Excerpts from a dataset
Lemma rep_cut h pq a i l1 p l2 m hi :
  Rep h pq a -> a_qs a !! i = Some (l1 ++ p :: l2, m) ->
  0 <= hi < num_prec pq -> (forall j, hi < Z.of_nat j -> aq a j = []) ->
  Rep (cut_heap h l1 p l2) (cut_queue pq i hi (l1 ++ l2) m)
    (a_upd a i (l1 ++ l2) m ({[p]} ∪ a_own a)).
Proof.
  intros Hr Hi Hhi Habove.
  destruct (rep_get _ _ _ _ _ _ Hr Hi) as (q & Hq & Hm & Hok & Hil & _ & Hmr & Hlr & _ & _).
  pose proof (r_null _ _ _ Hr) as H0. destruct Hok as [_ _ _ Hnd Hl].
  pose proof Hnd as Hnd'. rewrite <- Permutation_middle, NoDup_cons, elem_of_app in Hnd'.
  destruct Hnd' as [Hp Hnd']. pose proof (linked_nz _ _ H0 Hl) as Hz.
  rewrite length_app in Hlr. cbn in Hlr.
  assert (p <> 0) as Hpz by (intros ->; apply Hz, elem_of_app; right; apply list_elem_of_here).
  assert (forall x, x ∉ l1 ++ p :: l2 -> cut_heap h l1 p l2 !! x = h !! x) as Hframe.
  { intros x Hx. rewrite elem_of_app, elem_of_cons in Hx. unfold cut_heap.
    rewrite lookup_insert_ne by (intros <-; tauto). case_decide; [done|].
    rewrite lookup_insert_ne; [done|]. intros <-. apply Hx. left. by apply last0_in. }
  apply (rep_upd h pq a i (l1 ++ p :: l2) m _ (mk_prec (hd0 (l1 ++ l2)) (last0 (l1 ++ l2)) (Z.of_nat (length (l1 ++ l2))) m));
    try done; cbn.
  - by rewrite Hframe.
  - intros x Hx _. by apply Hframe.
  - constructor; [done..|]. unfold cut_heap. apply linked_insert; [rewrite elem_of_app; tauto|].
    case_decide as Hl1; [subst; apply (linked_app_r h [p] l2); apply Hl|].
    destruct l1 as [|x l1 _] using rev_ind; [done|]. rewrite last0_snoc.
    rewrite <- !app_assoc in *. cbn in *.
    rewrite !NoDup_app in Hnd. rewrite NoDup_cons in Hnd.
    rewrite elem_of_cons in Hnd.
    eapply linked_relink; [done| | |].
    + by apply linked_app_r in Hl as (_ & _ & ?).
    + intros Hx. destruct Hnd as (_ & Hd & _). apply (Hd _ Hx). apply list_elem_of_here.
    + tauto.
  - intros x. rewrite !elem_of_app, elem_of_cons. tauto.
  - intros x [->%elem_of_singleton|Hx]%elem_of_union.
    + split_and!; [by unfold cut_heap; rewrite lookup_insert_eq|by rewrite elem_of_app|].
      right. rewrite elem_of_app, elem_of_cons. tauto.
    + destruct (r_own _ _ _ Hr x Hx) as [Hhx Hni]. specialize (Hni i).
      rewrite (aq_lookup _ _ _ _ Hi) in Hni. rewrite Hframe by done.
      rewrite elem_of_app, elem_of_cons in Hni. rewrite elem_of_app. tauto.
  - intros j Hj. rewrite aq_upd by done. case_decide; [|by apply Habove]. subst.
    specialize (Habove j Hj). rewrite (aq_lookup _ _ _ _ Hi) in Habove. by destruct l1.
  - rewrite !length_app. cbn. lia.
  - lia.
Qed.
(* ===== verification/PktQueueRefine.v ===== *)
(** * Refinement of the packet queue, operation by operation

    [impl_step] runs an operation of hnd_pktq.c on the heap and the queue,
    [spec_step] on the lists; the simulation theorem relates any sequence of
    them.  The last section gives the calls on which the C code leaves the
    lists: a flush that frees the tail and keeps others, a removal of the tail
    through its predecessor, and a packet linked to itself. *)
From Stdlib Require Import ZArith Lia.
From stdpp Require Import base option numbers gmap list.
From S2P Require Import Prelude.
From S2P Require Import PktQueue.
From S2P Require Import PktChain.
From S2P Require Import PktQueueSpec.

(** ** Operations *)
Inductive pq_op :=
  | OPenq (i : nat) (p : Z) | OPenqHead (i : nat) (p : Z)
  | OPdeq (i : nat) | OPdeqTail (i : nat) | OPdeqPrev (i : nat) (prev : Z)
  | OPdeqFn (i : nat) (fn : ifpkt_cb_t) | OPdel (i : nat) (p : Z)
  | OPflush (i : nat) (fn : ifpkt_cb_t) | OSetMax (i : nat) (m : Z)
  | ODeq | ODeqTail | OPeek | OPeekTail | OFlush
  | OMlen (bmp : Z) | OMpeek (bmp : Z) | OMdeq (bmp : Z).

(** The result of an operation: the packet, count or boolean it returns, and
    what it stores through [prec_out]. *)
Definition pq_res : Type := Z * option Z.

__EXERCISE BRIEF__: Reproduce all entries exactly, leaving each one whole.

__TASK RESULT__:
Lemma rep_cut h pq a i l1 p l2 m hi :
  Rep h pq a -> a_qs a !! i = Some (l1 ++ p :: l2, m) ->
  0 <= hi < num_prec pq -> (forall j, hi < Z.of_nat j -> aq a j = []) ->
  Rep (cut_heap h l1 p l2) (cut_queue pq i hi (l1 ++ l2) m)
    (a_upd a i (l1 ++ l2) m ({[p]} ∪ a_own a)).
Proof.
  intros Hr Hi Hhi Habove.
  destruct (rep_get _ _ _ _ _ _ Hr Hi) as (q & Hq & Hm & Hok & Hil & _ & Hmr & Hlr & _ & _).
  pose proof (r_null _ _ _ Hr) as H0. destruct Hok as [_ _ _ Hnd Hl].
  pose proof Hnd as Hnd'. rewrite <- Permutation_middle, NoDup_cons, elem_of_app in Hnd'.
  destruct Hnd' as [Hp Hnd']. pose proof (linked_nz _ _ H0 Hl) as Hz.
  rewrite length_app in Hlr. cbn in Hlr.
  assert (p <> 0) as Hpz by (intros ->; apply Hz, elem_of_app; right; apply list_elem_of_here).
  assert (forall x, x ∉ l1 ++ p :: l2 -> cut_heap h l1 p l2 !! x = h !! x) as Hframe.
  { intros x Hx. rewrite elem_of_app, elem_of_cons in Hx. unfold cut_heap.
    rewrite lookup_insert_ne by (intros <-; tauto). case_decide; [done|].
    rewrite lookup_insert_ne; [done|]. intros <-. apply Hx. left. by apply last0_in. }
  apply (rep_upd h pq a i (l1 ++ p :: l2) m _ (mk_prec (hd0 (l1 ++ l2)) (last0 (l1 ++ l2)) (Z.of_nat (length (l1 ++ l2))) m));
    try done; cbn.
  - by rewrite Hframe.
  - intros x Hx _. by apply Hframe.
  - constructor; [done..|]. unfold cut_heap. apply linked_insert; [rewrite elem_of_app; tauto|].
    case_decide as Hl1; [subst; apply (linked_app_r h [p] l2); apply Hl|].
    destruct l1 as [|x l1 _] using rev_ind; [done|]. rewrite last0_snoc.
    rewrite <- !app_assoc in *. cbn in *.
    rewrite !NoDup_app in Hnd. rewrite NoDup_cons in Hnd.
    rewrite elem_of_cons in Hnd.
    eapply linked_relink; [done| | |].
    + by apply linked_app_r in Hl as (_ & _ & ?).
    + intros Hx. destruct Hnd as (_ & Hd & _). apply (Hd _ Hx). apply list_elem_of_here.
    + tauto.
  - intros x. rewrite !elem_of_app, elem_of_cons. tauto.
  - intros x [->%elem_of_singleton|Hx]%elem_of_union.
    + split_and!; [by unfold cut_heap; rewrite lookup_insert_eq|by rewrite elem_of_app|].
      right. rewrite elem_of_app, elem_of_cons. tauto.
    + destruct (r_own _ _ _ Hr x Hx) as [Hhx Hni]. specialize (Hni i).
      rewrite (aq_lookup _ _ _ _ Hi) in Hni. rewrite Hframe by done.
      rewrite elem_of_app, elem_of_cons in Hni. rewrite elem_of_app. tauto.
  - intros j Hj. rewrite aq_upd by done. case_decide; [|by apply Habove]. subst.
    specialize (Habove j Hj). rewrite (aq_lookup _ _ _ _ Hi) in Habove. by destruct l1.
  - rewrite !length_app. cbn. lia.
  - lia.
Qed.
(* ===== verification/PktQueueRefine.v ===== *)
(** * Refinement of the packet queue, operation by operation

    [impl_step] runs an operation of hnd_pktq.c on the heap and the queue,
    [spec_step] on the lists; the simulation theorem relates any sequence of
    them.  The last section gives the calls on which the C code leaves the
    lists: a flush that frees the tail and keeps others, a removal of the tail
    through its predecessor, and a packet linked to itself. *)
From Stdlib Require Import ZArith Lia.
From stdpp Require Import base option numbers gmap list.
From S2P Require Import Prelude.
From S2P Require Import PktQueue.
From S2P Require Import PktChain.
From S2P Require Import PktQueueSpec.

(** ** Operations *)
Inductive pq_op :=
  | OPenq (i : nat) (p : Z) | OPenqHead (i : nat) (p : Z)
  | OPdeq (i : nat) | OPdeqTail (i : nat) | OPdeqPrev (i : nat) (prev : Z)
  | OPdeqFn (i : nat) (fn : ifpkt_cb_t) | OPdel (i : nat) (p : Z)
  | OPflush (i : nat) (fn : ifpkt_cb_t) | OSetMax (i : nat) (m : Z)
  | ODeq | ODeqTail | OPeek | OPeekTail | OFlush
  | OMlen (bmp : Z) | OMpeek (bmp : Z) | OMdeq (bmp : Z).

(** The result of an operation: the packet, count or boolean it returns, and
    what it stores through [prec_out]. *)
Definition pq_res : Type := Z * option Z.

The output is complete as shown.